I am currently doing the advent of code 2021 programming challenge, which (at the time I’m writing this), is on day 7.

I got the motivation to write this post from this tweet that had some questions about the solution.

I am going to attempt to explain my approach to this problem and why we find this particular solution, so if you have not seen the problem I encourage it to try it yourself before reading this (have fun!).

The first problem

What’s the problem setting ?

You are in a submarine, deep under the ocean, when a giant whale decides to eat you. suddenly a bunch of crabs in tiny crab-submarines appear and decide to help you. To be able to help you the crabs need to align themselves, however, being crabs after all, they can only move sideways. The crab submarines have a limited amount of fuel, so you need to find the where the crabs should align in order to expend the smallest amount of fuel as possible. The puzzle input is the horizontal position of the crab.
In the given example there are n crabs at positions 16,1,2,0,4,2,7,1,2,14. We can represent this with a simple diagram, making a grid with 16 columns for all the possible horizontal crab position, a row per crab and marking the position of the crab with C:

  0  1  2  3  4  5  6  7  8  9 10 11 12 13 14 15 16
  -------------------------------------------------
  .  .  .  .  .  .  .  .  .  .  .  .  .  .  .  .  C
  .  C  .  .  .  .  .  .  .  .  .  .  .  .  .  .  .
  .  .  C  .  .  .  .  .  .  .  .  .  .  .  .  .  .
  C  .  .  .  .  .  .  .  .  .  .  .  .  .  .  .  .
  .  .  .  .  C  .  .  .  .  .  .  .  .  .  .  .  .
  .  .  C  .  .  .  .  .  .  .  .  .  .  .  .  .  .
  .  .  .  .  .  .  .  C  .  .  .  .  .  .  .  .  .
  .  C  .  .  .  .  .  .  .  .  .  .  .  .  .  .  .
  .  .  C  .  .  .  .  .  .  .  .  .  .  .  .  .  .
  .  .  .  .  .  .  .  .  .  .  .  .  .  .  C  .  .

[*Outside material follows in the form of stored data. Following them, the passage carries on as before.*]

(** Setting the primary DID of an organization makes exactly that DID primary and gives
    the agent its document and the ledger it resolves to; nothing else changes, in
    particular no DID or agent of another organization.  The DID is one of the
    organization's, and its row the one that was named.  A failure changes nothing. *)
Theorem setPrimaryDid_effect org did id w : NoDup (d_id <$> org_dids (db w)) -> yields (setPrimaryDid org did id) w
  (fun _ w' => exists row network, row ∈ org_dids (db w) /\ d_id row = id /\ d_orgId row = org /\ d_did row = did /\
    did_network did = Some network /\
    db w' = set_agents (update_where (agent_of org) (set_agent_did did (d_didDocument row) (Some (l_id network))) (org_agents (db w)))
      (set_dids (choose_primary org id (org_dids (db w))) (db w)))
  (fun w' => db w' = db w).
Proof.
  intros Hnd. pose (R := fun d => d = db w). change (fun w' : world => _ = _) with (fun w' => R (db w')).
  assert (HR : forall w1, db w1 = db w -> R (db w1)) by done.
  unfold setPrimaryDid, ensureOrganizationExists, ensureNotExistingPrimaryDid, ensureDidBelongsToOrg, getOrgProfile, getAgentEndPoint,
    getAllOrganizationDid, getPerviousPrimaryDid.
  apply yields_rpc, after_unwritten; [solve_frames | by apply HR|]. intros _ w1 _ H1.
  apply after_unwritten; [solve_frames | by apply HR|]. intros _ w2 _ H2.
  apply after_unwritten; [solve_frames | apply HR; congruence|]. intros _ w3 _ H3.
  apply after_unwritten; [unfold getDidDetailsByDid; solve_frames | apply HR; congruence|]. intros row w4 E4 H4.
  assert (Hrow : row ∈ org_dids (db w) /\ d_orgId row = org /\ d_did row = did).
  { unfold getDidDetailsByDid in E4. rewrite run_bind in E4. unfold read at 1, gets at 1 in E4. cbv beta iota in E4.
    destruct (first _ _) as [r|] eqn:Ef; [|done]. injection E4 as -> _.
    apply first_Some in Ef as [Hin [? ?]%andb_true_iff]. split_and!; [congruence|by apply String.eqb_eq..]. }
  assert (H04 : db w4 = db w) by congruence. destruct Hrow as (Hin & Horg & Hdid).
  destruct (String.eqb_spec (d_id row) id) as [Hid|]; [|by apply HR]. cbn [negb].
  apply after_unwritten; [solve_frames | by apply HR|]. intros dids w5 E5 H5. injection E5 as Edids <-. clear H5.
  apply after_unwritten; [unfold getNetworkByNameSpace, getLedger; solve_frames | by apply HR|]. intros network w6 E6 H6.
  assert (Hnet : did_network did = Some network).
  { unfold did_network. destruct (didLedgerNamespace _); unfold getNetworkByNameSpace, getLedger in E6; (destruct (first _ ledgers); [by injection E6 as -> _ | done]). }
  apply after_unwritten; [destruct (negb _); solve_frames | apply HR; congruence|]. intros prev w7 E7 H7.
  assert (H07 : db w7 = db w) by congruence.
  assert (Hprev : (d_id <$> prev) = d_id <$> first (other_primary org id) (org_dids (db w))).
  { destruct (negb (forallb _ dids)) eqn:En.
    - injection E7 as <- _. by rewrite H6, H04.
    - apply negb_false_iff in En. injection E7 as <- _. rewrite (proj2 (first_None _ _)); [done|]. intros r Hr.
      rewrite forallb_forall in En. unfold other_primary. destruct (did_of org r) eqn:Eo; [|done].
      specialize (En r). rewrite <- list_elem_of_In, <- Edids, elem_of_filter_b, H04 in En. by rewrite (proj1 (negb_true_iff _) (En (conj Hr Eo))). }
  pose proof (setOrgsPrimaryDid_run org did id (d_didDocument row) (Some (l_id network)) (d_id <$> prev) w7) as Hrun.
  apply yields_bind. unfold yields in Hrun |- * at 1. destruct (setOrgsPrimaryDid _ _ _ _ _ _ w7) as [[[]|e] w8]; [|apply HR; congruence].
  destruct Hrun as [H8 Hone]. rewrite H07 in H8, Hone. exists row, network. split_and!; [done..|].
  by rewrite H8, (switch_choose org id (org_dids (db w)) row).
Qed.

(** ** Limits of the plan *)

Lemma elem_of_distinct x l : x ∈ distinct l <-> x ∈ l.
Proof.
  induction l as [|y l IH]; [done|]. simpl. destruct (existsb (String.eqb y) l) eqn:E.
  - apply existsb_mem in E. rewrite IH, elem_of_cons. naive_solver.
  - by rewrite !elem_of_cons, IH.
Qed.

Lemma NoDup_distinct l : NoDup (distinct l).
Proof.
  induction l as [|y l IH]; [constructor|]. simpl. destruct (existsb (String.eqb y) l) eqn:E; [done|].
  apply NoDup_cons. split; [|done]. by rewrite elem_of_distinct, <- existsb_mem, E.
Qed.

Lemma distinct_length l l' : (forall x, x ∈ l -> x ∈ l') -> (length (distinct l) <= length (distinct l'))%nat.
Proof.
  intros H. apply NoDup_incl_length.
  - apply NoDup_ListNoDup, NoDup_distinct.
  - intros x. rewrite <- !list_elem_of_In, !elem_of_distinct. apply H.
Qed.

Definition orgs_of (d : tables) (u : string) : Z := Z.of_nat (length (List.filter (has_role_in u (user_org_roles d)) (organisations d))).
Definition is_member (d : tables) (u org : string) : bool := existsb (role_of_member u org) (user_org_roles d).

(** Roles have been added for one user in one organization only. *)
Definition joined (u org : string) (w w' : world) : Prop := (drawn w <= drawn w')%nat /\
  forall r, r ∈ user_org_roles (db w') -> r ∈ user_org_roles (db w) \/ forall o, ur_orgId r = Some o -> just u org (ur_userId r) o.

#[local] Instance joined_ambient u org : Ambient (joined u org).
Proof.
  split; [split| |by intros w w' []].
  - intros w. split; auto.
  - intros w w1 w2 [D1 H1] [D2 H2]. split; [lia|]. intros r [Hr|Hr]%H2; [by apply H1 | by right].
  - intros w w' H Hd. split; [done|]. rewrite H. auto.
Qed.

Lemma joined_roles_only u org {A} (m : eff world A) : frames (roles_only (just u org)) m -> frames (joined u org) m.
Proof. apply frames_mono. intros w w' []. by split. Qed.

Lemma org_users_elem d org u : u ∈ map ur_userId (List.filter (role_of_org org) (user_org_roles d)) <->
  exists r, r ∈ user_org_roles d /\ ur_userId r = u /\ ur_orgId r = Some org.
Proof.
  change (map ur_userId) with (fmap (M := list) ur_userId). rewrite list_elem_of_fmap. setoid_rewrite elem_of_filter_b.
  unfold role_of_org. setoid_rewrite bool_decide_eq_true. naive_solver.
Qed.

(** A user that joins makes the users of the organization one more, a member none. *)
Lemma joined_users u org w w' : joined u org w w' ->
  (length (org_users (db w') org) <= length (org_users (db w) org) + (if is_member (db w) u org then 0 else 1))%nat.
Proof.
  intros [_ H]. unfold org_users. set (l := map ur_userId (List.filter _ (user_org_roles (db w)))). etrans.
  - apply (distinct_length _ (if is_member (db w) u org then l else u :: l)).
    intros x (r & Hr & <- & Ho)%org_users_elem.
    assert (Hin : ur_userId r = u \/ ur_userId r ∈ l).
    { destruct (H r Hr) as [Hold|Hnew]; [right; apply org_users_elem; eauto | left; by apply (Hnew org)]. }
    destruct (is_member (db w) u org) eqn:Em; [|apply elem_of_cons; tauto]. destruct Hin as [->|]; [|done].
    apply existsb_elem in Em as (r' & Hr' & [? ?]%role_of_member_spec). apply org_users_elem. eauto.
  - destruct (is_member _ _ _); [lia|]. simpl. destruct (existsb _ l); simpl; lia.
Qed.

Lemma joined_answer u org id st : frames (joined u org) (updateInvitation id st).
Proof.
  intros w. unfold updateInvitation. rewrite run_bind. unfold read at 1, gets at 1. cbv beta iota.
  destruct (first _ _); [|done]. split; simpl; auto.
Qed.

Lemma joined_client u org i idp kc st : frames (joined u org) (updateClientInvitation i idp u kc org st).
Proof.
  pose proof (fun l => joined_roles_only _ _ _ (ro_updateUserOrgRole (just u org) u org l ltac:(done))). pose proof joined_answer.
  unfold updateClientInvitation, managementToken, type_error. solve_frames.
Qed.

Lemma limit_passed org u w w1 : assertMarketplaceUserLimitAllowsAcceptance org u w = (Ok tt, w1) -> db w1 = db w /\
  forall n, limit_of (getMarketplaceMaxUsers org) = Some n -> is_member (db w) u org = false -> Z.of_nat (length (org_users (db w) org)) < n.
Proof.
  unfold assertMarketplaceUserLimitAllowsAcceptance. destruct (limit_of _) as [n|]; [|by intros [= <-]]. rewrite run_bind. unfold checkUserOrgExist, read at 1, gets at 1.
  cbv beta iota. unfold is_member. destruct (existsb _ _); [by intros [= <-]|]. rewrite run_bind. unfold getOrganizationUserCount, read, gets. cbv beta iota.
  destruct (Z.ltb_spec n (Z.of_nat (length (org_users (db w) org)) + 1)); [done|]. intros [= <-]. split; [done|]. intros n' [= <-] _. lia.
Qed.

Lemma orgLimit_passed u k w w1 : assertMarketplaceOrganizationLimit u k w = (Ok tt, w1) -> w1 = w /\
  forall n, limit_of (getMarketplaceMaxOrganizationsByUser u) = Some n -> k < n.
Proof.
  unfold assertMarketplaceOrganizationLimit. destruct (limit_of _) as [n|]; [|by intros [= <-]].
  destruct (Z.leb_spec n k); [done|]. intros [= <-]. split; [done|]. by intros n' [= <-].
Qed.

(** When a user's acceptance of an invitation succeeds, he was below both limits on the
    organizations of one user, and, unless he was a member before, the users of the
    organization are still no more than its plan allows.  The invitation was pending,
    for this organization, and addressed to him. *)
Theorem acceptance_bounded org id u w : yields (acceptRejectInvitations org id ACCEPTED u) w
  (fun _ w' => at_org_limit (orgs_of (db w) u) = false /\
    (forall n, limit_of (getMarketplaceMaxOrganizationsByUser u) = Some n -> orgs_of (db w) u < n) /\
    (forall n, limit_of (getMarketplaceMaxUsers org) = Some n -> is_member (db w) u org = false ->
       Z.of_nat (length (org_users (db w') org)) <= n) /\
    exists i, i ∈ invitations (db w) /\ i_id i = id /\ i_status i = PENDING /\ i_orgId i = org /\ addressed u i)
  (fun _ => True).
Proof.
  unfold acceptRejectInvitations. apply yields_rpc. unfold userOrganizationCount at 1.
  apply (after_unwritten _ _ _ _ (fun _ => True)); [auto with platform|done|]. intros total w0 E0 _. injection E0 as E0 <-. fold (orgs_of (db w) u) in E0.
  rewrite bool_decide_eq_true_2 by done. simpl andb. destruct (at_org_limit total) eqn:El; [done|].
  destruct (getUser u) as [row|] eqn:Eu; [|done]. unfold updateOrgInvitation. apply yields_rpc.
  unfold getInvitationById. apply (after_unwritten _ _ _ _ (fun _ => True)); [auto with platform|done|]. intros found w0 Ei _. injection Ei as Ei <-.
  cbn [ui_status ui_userId ui_orgId ui_email ui_invitationId ui_keycloakUserId]. rewrite (bool_decide_eq_true_2 (ACCEPTED = ACCEPTED)) by done.
  apply yields_bind. unfold yields at 1.
  match goal with |- match ?x with _ => _ end => destruct x as [[[]|e] w1] eqn:Elim; [|done] end.
  unfold userOrganizationCount in Elim. rewrite run_bind in Elim. unfold read at 1, gets at 1 in Elim. cbv beta iota in Elim.
  fold (orgs_of (db w) u) in Elim. rewrite E0, El in Elim. apply bind_ok_inv in Elim as ([] & w2 & H1%orgLimit_passed & H2%limit_passed).
  destruct H1 as [-> Horg], H2 as [Hdb Husers].
  destruct found as [i|]; [|done]. destruct (bool_decide_reflect (i_email i = u_email row)) as [Hm|]; [|done]. cbn [negb].
  destruct (String.eqb_spec (i_orgId i) org) as [Ho|]; [|done]. cbn [negb]. apply first_Some in Ei as [Hi Hid%String.eqb_eq].
  apply yields_bind. unfold yields at 1. destruct (getOrganizationDetails org w1) as [[o|e] w2] eqn:Eo; [|done].
  destruct o as [o|]; [|done]. apply getOrganizationDetails_run in Eo as (-> & _).
  destruct (transition _ _) eqn:Et; [|done]. cbn [negb]. assert (Hp : i_status i = PENDING) by by destruct (i_status i).
  rewrite bool_decide_eq_false_2 by done.
  apply (yields_frames (joined u org)); [|done|].
  - pose proof joined_client. pose proof joined_answer.
    pose proof (fun r => joined_roles_only _ _ _ (ro_createRole (just u org) u r (Some org) None ltac:(by intros ? [= <-]))). solve_frames.
  - intros _ w' _ Hj. subst total. split_and!; [done|done| |by exists i; split_and!; [..|exists row]].
    intros n Hn Hnot. apply joined_users in Hj. rewrite Hdb, Hnot in Hj. specialize (Husers n Hn Hnot). lia.
Qed.
End laws.

(** ** A sample platform *)

Module OrgSample.
#[local] Instance ids : UuidSource.
Proof. refine {| uuid n := "id" +:+ pretty n |}. Defined.

Definition alice : user := User "u1" (Some "alice@x.org") (Some "Alice") true (Some "k1") (Some "c") (Some "s").
Definition bob : user := User "u2" (Some "bob@x.org") (Some "Bob") true (Some "k2") (Some "c") (Some "s").
Definition role (n : string) : org_role := Role ("r-" +:+ n) n "".
Definition subscription : marketplace_subscription := Sub "s1"
  (SubData "ms1" None "offer" "plan" (Some "name") Subscribed None None None None None None None None []
    (Party None None None None) (Party None None None None) None None Json.JNull) (Some "u1") (Some "id0") activated None 0 0 None.

#[local] Instance platform : Platform.
Proof.
  refine {| users := [alice; bob]; org_roles := [role "owner"; role "admin"; role "member"];
    ledgers := [Ledger "l1" "Indicio" (Some "indicio:testnet"); Ledger "l2" "NA" None];
    subscriptions := [subscription]; plans := [Plan "offer" "plan" 0 0 0 (Some 2) (Some 2) Json.JNull];
    MAX_ORG_LIMIT := Some "10"; PLATFORM_NAME := Some "Platform"; emailFrom := Some "no-reply@x.org" |};
  by repeat (apply NoDup_cons; split; [set_solver|]); constructor.
Defined.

Let’s say we want them to align at column 3, then our final crab positions will be:

  0  1  2  3  4  5  6  7  8  9 10 11 12 13 14 15 16
  -------------------------------------------------
  .  .  .  C  .  .  .  .  .  .  .  .  .  .  .  .  .
  .  .  .  C  .  .  .  .  .  .  .  .  .  .  .  .  .
  .  .  .  C  .  .  .  .  .  .  .  .  .  .  .  .  .
  .  .  .  C  .  .  .  .  .  .  .  .  .  .  .  .  .
  .  .  .  C  .  .  .  .  .  .  .  .  .  .  .  .  .
  .  .  .  C  .  .  .  .  .  .  .  .  .  .  .  .  .
  .  .  .  C  .  .  .  .  .  .  .  .  .  .  .  .  .
  .  .  .  C  .  .  .  .  .  .  .  .  .  .  .  .  .
  .  .  .  C  .  .  .  .  .  .  .  .  .  .  .  .  .
  .  .  .  C  .  .  .  .  .  .  .  .  .  .  .  .  .

Our goal is to find the column in which to align them, for which the least amount of fuel will be consumed by the crabs. If we choose column \(3\), then the first crab will have to spend \(16 - 3 = 13\) units of fuel, the second crab will need \(3 - 1 = 2\) units of fuel and so on.

A brute force approach

This is very simple to solve with a brute force approach, we define a function to compute the cost of moving all the crabs to a column, apply this function to all possible columns and see which one is smallest:

def compute_fuel_usage(crabs, destination):
    fuel_cost = 0
    for crab in crabs:
        fuel_cost += abs(crab - destination)
    return fuel_cost

crabs = [16, 1, 2, 0, 4, 2, 7, 1, 2, 14]

min_fuel = -1
min_pos = 0
for destination in range(min(crabs), max(crabs) + 1):
    usage = compute_fuel_usage(crabs, destination)
    if usage < min_fuel or min_fuel < 0:
        min_fuel = usage
        min_pos = destination

print(f"Crabs should move to position {min_pos}, using {min_fuel} fuel")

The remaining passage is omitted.